触るなキケン。黒沢清監督の作品は3作目。子犬のようなつぶらな瞳のオダジョーが突然キレる。東京の海底で浮遊する若者たち。行き場のない怒りが東京湾の深海にちり溜まっていく。魂の抜け殻となり、涙も出ない。差し伸べられた手のつかみ方を知らない。触るなキケン。その手を傷つけてしまうから。
オダギリジョー初主演作。浅野忠信がクラゲの最初のオーナー。藤竜也がその父。
ある著名な写真家の写真集を思い出した。東京を写した風景写真。そこには情緒がない。

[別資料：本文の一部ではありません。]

(** ** Data *)

Record WithdrawalRow := mkWithdrawal {
  wr_id : N; wr_user : N; wr_dest : string; wr_amount_micro : Z; wr_combo : Combo; wr_hold_tx : N;
  wr_release_tx : option N; wr_settle_tx : option N; wr_fingerprint : string;
  wr_risk_reasons : list string; wr_requested_at : Z; wr_decided_at : option Z;
  wr_sent_at : option Z; wr_settled_at : option Z }.

Record WithdrawalReceipt := mkWithdrawalReceipt {
  wc_id : option N; wc_user : N; wc_dest : string; wc_amount_micro : Z; wc_combo : option Combo;
  wc_hold_tx : option N; wc_replayed : bool; wc_refused : bool; wc_refuse_code : option string;
  wc_refuse_message : option string }.

Record UserMoneyView := mkMoneyView { mv_status : UserStatus; mv_kyc_tier : Z; mv_excluded_until : option Z }.

Record WithdrawLimits := mkLimits {
  min_micro : Z; max_micro : Z; daily_micro : Z; auto_approve_micro : Z; dual_control_micro : Z;
  dest_warm_floor_micro : Z; dest_warm_age_hours : Z; dest_daily_micro : Z; hot_daily_micro : Z;
  withdraw_kyc_tier : Z; pause_withdrawals : bool; approve_daily_cap_micro : Z }.

Record DestWarmth := mkWarmth {
  dw_settled_micro : Z; dw_first_settled_at : option Z; dw_distinct_users : Z; dw_is_refund_dest : bool }.

Record RequestWithdrawCmd := mkRequest {
  rq_user : N; rq_amount_micro : Z; rq_dest : string; rq_client_ip : option IpAddr;
  rq_idempotency_key : option string }.

Inductive DecideCmd :=
| DecideMachine | FinanceApprove (reason : string) | ProposeDual (reason : string) | ConfirmDual
| ExpireProposal | Deny (reason : string).

Record WithdrawalEvent := mkWithdrawalEvent {
  we_withdrawal : N; we_kind : string; we_actor : string; we_at : Z; we_payload : Value }.

Record NewNotification := mkNotification {
  nn_user : N; nn_type : string; nn_payload : Value; nn_source_seq : Z; nn_created_at : Z }.

(** The table [deposits]. *)
Record DepositRow := mkDeposit {
  dp_id : N; dp_user : option N; dp_chain_sig : string; dp_amount_micro : Z; dp_status : string;
  dp_source : option string; dp_dest : option string; dp_mint : option string; dp_rail : option string;
  dp_slot : option Z; dp_suspense_tx : option N; dp_admit_tx : option N; dp_refund_tx : option N;
  dp_machine_status : option string; dp_created_at : Z }.

Record Wdb := mkWdb {
  wd_db : Db;
  wd_rows : gmap N WithdrawalRow;
  wd_events : list WithdrawalEvent;
  wd_outbound : OutboundDb;
  wd_deposits : list DepositRow;
  wd_notifications : list NewNotification }.

Definition set_db (x : Db) (w : Wdb) : Wdb :=
  mkWdb x (wd_rows w) (wd_events w) (wd_outbound w) (wd_deposits w) (wd_notifications w).
Definition set_rows (x : gmap N WithdrawalRow) (w : Wdb) : Wdb :=
  mkWdb (wd_db w) x (wd_events w) (wd_outbound w) (wd_deposits w) (wd_notifications w).
Definition set_events (x : list WithdrawalEvent) (w : Wdb) : Wdb :=
  mkWdb (wd_db w) (wd_rows w) x (wd_outbound w) (wd_deposits w) (wd_notifications w).
Definition set_outbound (x : OutboundDb) (w : Wdb) : Wdb :=
  mkWdb (wd_db w) (wd_rows w) (wd_events w) x (wd_deposits w) (wd_notifications w).
Definition set_deposits (x : list DepositRow) (w : Wdb) : Wdb :=
  mkWdb (wd_db w) (wd_rows w) (wd_events w) (wd_outbound w) x (wd_notifications w).
Definition set_notifications (x : list NewNotification) (w : Wdb) : Wdb :=
  mkWdb (wd_db w) (wd_rows w) (wd_events w) (wd_outbound w) (wd_deposits w) x.

Definition wd_ledger (w : Wdb) : PgLedger := fu_ledger (td_funds (wd_db w)).
Definition wd_comp (w : Wdb) : ComplianceDb := td_comp (wd_db w).
Definition wd_entries (w : Wdb) : gmap string Value := db_entries (td_ops (wd_db w)).

Definition set_wledger (l : PgLedger) (w : Wdb) : Wdb :=
  set_db (set_funds (set_ledger l (td_funds (wd_db w))) (wd_db w)) w.
Definition set_wcomp (c : ComplianceDb) (w : Wdb) : Wdb := set_db (set_comp c (wd_db w)) w.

あえて排したと、たしかあとがきだかに書いてあった。だから無機質でもない。都会の近代性もない。物質として、そこに存在しているままに、モノやタテモノがただ在る。圧倒もしないし、猥雑さもない。
ユウジとマモルから見た東京の景色はそんな風に何もかもに情緒がない。息を潜めて存在を消し、環境に自分を慣らしてきた。
タイトルに惑わされた。深海鮫と化してときどき浮上してくる得体のしれない暴力。知りたくもない何か。忘れられた誰か。描き方が秀逸だった。
楽曲は蓮實重彦氏の息子による。
ファッションがアートで、スタイリスト北村道子氏による。